Gillian Smith, Director of the Royal College of Midwives in Scotland, urged the hospital to make a direct appeal to smokers’ consciences.
She said: “If the hospital brought it to people’s attention that their smoke was going in the maternity ward then I’m sure it would be enough to halt the smoking outside the building altogether.
“Yes it’s difficult to police but if people are made aware then it should be easier to stop people smoking anywhere in the hospital.
“I’m sure that mums, dads, aunts, uncles and grandparents who visit will stop smoking it doesn’t matter how much you clean up after a cigarette the chemicals linger and babies will still be at risk.
In 2010 the Royal College of Physicians published a report that said “passive smoking is a significant cause of morbidity and mortality in babies and children.”

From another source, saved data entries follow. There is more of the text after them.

(** * MonitorLLM: terminal activity monitoring, shallow embedding

    The Python sources embedded here are
      - [src/core/activity_monitor.py]      (class TerminalActivityMonitor),
      - [src/core/comprehensive_monitor.py] (ComprehensiveTerminalMonitor,
        ShellHistoryMonitor, ProcessWatcher, EnvironmentMonitor),
      - [src/core/terminal_monitor.py]      (TerminalMonitor,
        ShellHistoryMonitor, ProcessMonitor).

    Conventions.
      - A Python [str] is a [string]; every character stands for the code
        point of the same number, so the model covers code points below 256.
      - A Python [int] is a [Z]; [len] results are [nat].
      - A naive [datetime] is a [Z]: the microseconds since [datetime.min],
        the start of the year 1.
        Formatting and parsing ([isoformat], [strftime], [fromisoformat]) belong
        to the Python library and are parameters, bundled in [PyLib].
      - Dynamically typed values (the dicts stored in the histories, the
        object read by [json.load]) are [pyval]s.
      - A method that mutates [self] and may raise is a function
        [state -> state * result A]: the state survives an exception, as
        the attributes of a Python object do. *)

From Stdlib Require Import ZArith QArith.QArith_base Ascii String DecimalString.
From stdpp Require Import base option list sorting gmap strings.

Local Open Scope Z_scope.

(** ** Python strings *)

(** [str.isspace] on code points below 256; [str.strip], [str.split()] and
    the regular expression class [\s] all use this predicate. *)
Definition is_space (c : ascii) : bool :=
  let n := N_of_ascii c in
  ((9 <=? n) && (n <=? 13) || (28 <=? n) && (n <=? 32) || (n =? 133) || (n =? 160))%N.

Fixpoint lstrip (s : string) : string :=
  match s with
  | EmptyString => EmptyString
  | String c s' => if is_space c then lstrip s' else s
  end.

Fixpoint rstrip (s : string) : string :=
  match s with
  | EmptyString => EmptyString
  | String c s' =>
      match rstrip s' with
      | EmptyString => if is_space c then EmptyString else String c EmptyString
      | r => String c r
      end
  end.

(** [s.strip()] *)
Definition strip (s : string) : string := rstrip (lstrip s).

(** [s.startswith(p)] *)
Definition startswith (s p : string) : bool := String.prefix p s.

(** [p in s] for strings. *)
Fixpoint contains (s p : string) : bool :=
  String.prefix p s ||
  match s with
  | EmptyString => false
  | String _ s' => contains s' p
  end.

(** [s.partition(c)] restricted to a one-character separator: the text
    before and after the first occurrence of [c], if there is one. *)
Fixpoint partition_char (c : ascii) (s : string) : option (string * string) :=
  match s with
  | EmptyString => None
  | String a s' =>
      if Ascii.eqb a c then Some (EmptyString, s')
      else match partition_char c s' with
           | Some (l, r) => Some (String a l, r)
           | None => None
           end
  end.

(** [s.split(c, 1)] *)
Definition split1 (c : ascii) (s : string) : list string :=
  match partition_char c s with
  | Some (l, r) => [l; r]
  | None => [s]
  end.
(** * agendaBack: the task-tracking HTTP service of [index.js]

    A shallow embedding of the Express handlers of [src/index.js], the final
    version of the service ([src/app.js] holds two earlier iterations of
    it; the later one has the same handlers).

    - A request body is a JSON object: a finite map from member names to
      JSON scalars (numbers being integers); a member that is absent reads
      as [undefined] ([None]).
    - The MySQL database behind [pool] is a pair of tables, each a list of
      rows in insertion order with its AUTO_INCREMENT counter.  A cell
      holds the value that was bound into it and [=] compares values for
      equality; the schema (column types, collations, constraints) is not
      part of the source.  The engine answers every statement: the [catch]
      branches that turn a failure of the pool into a 500 are not reached.
    - A route parameter ([:id], [:usuarioId], [:taskId]) is the integer the
      engine reads the path segment as.
    - A handler is a computation over the database that also records the
      statements it sends, in order.  Requests are served one after
      another. *)

From stdpp Require Import base strings list gmap.
From Stdlib Require Import ZArith Lia Ascii.

Local Open Scope Z_scope.

(** ** JavaScript values *)

Inductive jsval : Type :=
| JNull
| JBool (b : bool)
| JNum (n : Z)
| JStr (s : string).

#[global] Instance jsval_eq_dec : EqDecision jsval.
Proof. solve_decision. Defined.

(** ToBoolean on a defined value. *)
Definition truthy (v : jsval) : bool :=
  match v with
  | JNull => false
  | JBool b => b
  | JNum n => negb (n =? 0)
  | JStr s => negb (String.eqb s "")
  end.

(** [!x] for a destructured member [x], [None] being [undefined]. *)
Definition falsy (x : option jsval) : bool :=
  match x with
  | None => true
  | Some v => negb (truthy v)
  end.

(** The value of a member that a handler has already checked.  A handler
    binds a parameter only after such a check, so the default never ends
    up in a statement. *)
Definition val (x : option jsval) : jsval := default JNull x.

(** [x || d] *)
Definition js_or (x : option jsval) (d : jsval) : jsval :=
  if falsy x then d else val x.

(** [x !== y] on members *)
Definition strict_ne (x y : option jsval) : bool := negb (bool_decide (x = y)).

(** ** Rows and tables *)

Module Usuario.
Record t : Type := mk { id : Z; nome : jsval; email : jsval; senha : jsval }.
End Usuario.

Module Task.
Record t : Type := mk {
  id : Z;
  text : jsval;
  date : jsval;
  priority : jsval;
  folder : jsval;
  concluded : jsval;
  usuario_id : option Z   (* NULL for a task inserted by POST /tasks *)
}.
End Task.

#[global] Instance usuario_eq_dec : EqDecision Usuario.t.
Proof. solve_decision. Defined.

#[global] Instance task_eq_dec : EqDecision Task.t.
Proof. solve_decision. Defined.

Record db : Type := mkdb {
  usuario : list Usuario.t;
  tasks : list Task.t;
  usuario_auto : Z;   (* next AUTO_INCREMENT value of usuario.id *)
  tasks_auto : Z      (* next AUTO_INCREMENT value of tasks.id *)
}.

Definition empty_db : db :=
  {| usuario := []; tasks := []; usuario_auto := 1; tasks_auto := 1 |}.

(** ** Calendar dates

    A [date] cell and the bounds of [BETWEEN] are calendar days, counted
    from 1970-01-01.  The engine reads a cell written as YYYY-MM-DD. *)

Definition digit (a : Ascii.ascii) : option Z :=
  let n := Z.of_N (Ascii.N_of_ascii a) in
  if (48 <=? n) && (n <=? 57) then Some (n - 48) else None.

Definition number (ds : list Ascii.ascii) : option Z :=
  foldl (λ acc a, n ← acc; d ← digit a; Some (10 * n + d)) (Some 0) ds.

Definition leap_year (y : Z) : bool :=
  ((y mod 4 =? 0) && negb (y mod 100 =? 0)) || (y mod 400 =? 0).

Definition days_in_month (y m : Z) : Z :=
  if m =? 2 then (if leap_year y then 29 else 28)
  else if (m =? 4) || (m =? 6) || (m =? 9) || (m =? 11) then 30
  else 31.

The report titled “Passive Smoking in Children” also said that babies and children who are subjected to second-hand smoke were at an increased risk of asthma, lower respiratory infections, coughs, wheezes, bronchitis, middle ear disease, bacterial meningitis and even sudden infant death syndrome (SIDS).
The Victoria Hospital, which cost £170m to build and opened early this year, has received on average 11 formal complaints a week.
In one case, a 25-year-old mother gave birth on the frozen pavement outside the maternity unit, later claiming midwives had failed to answer the buzzer for several minutes.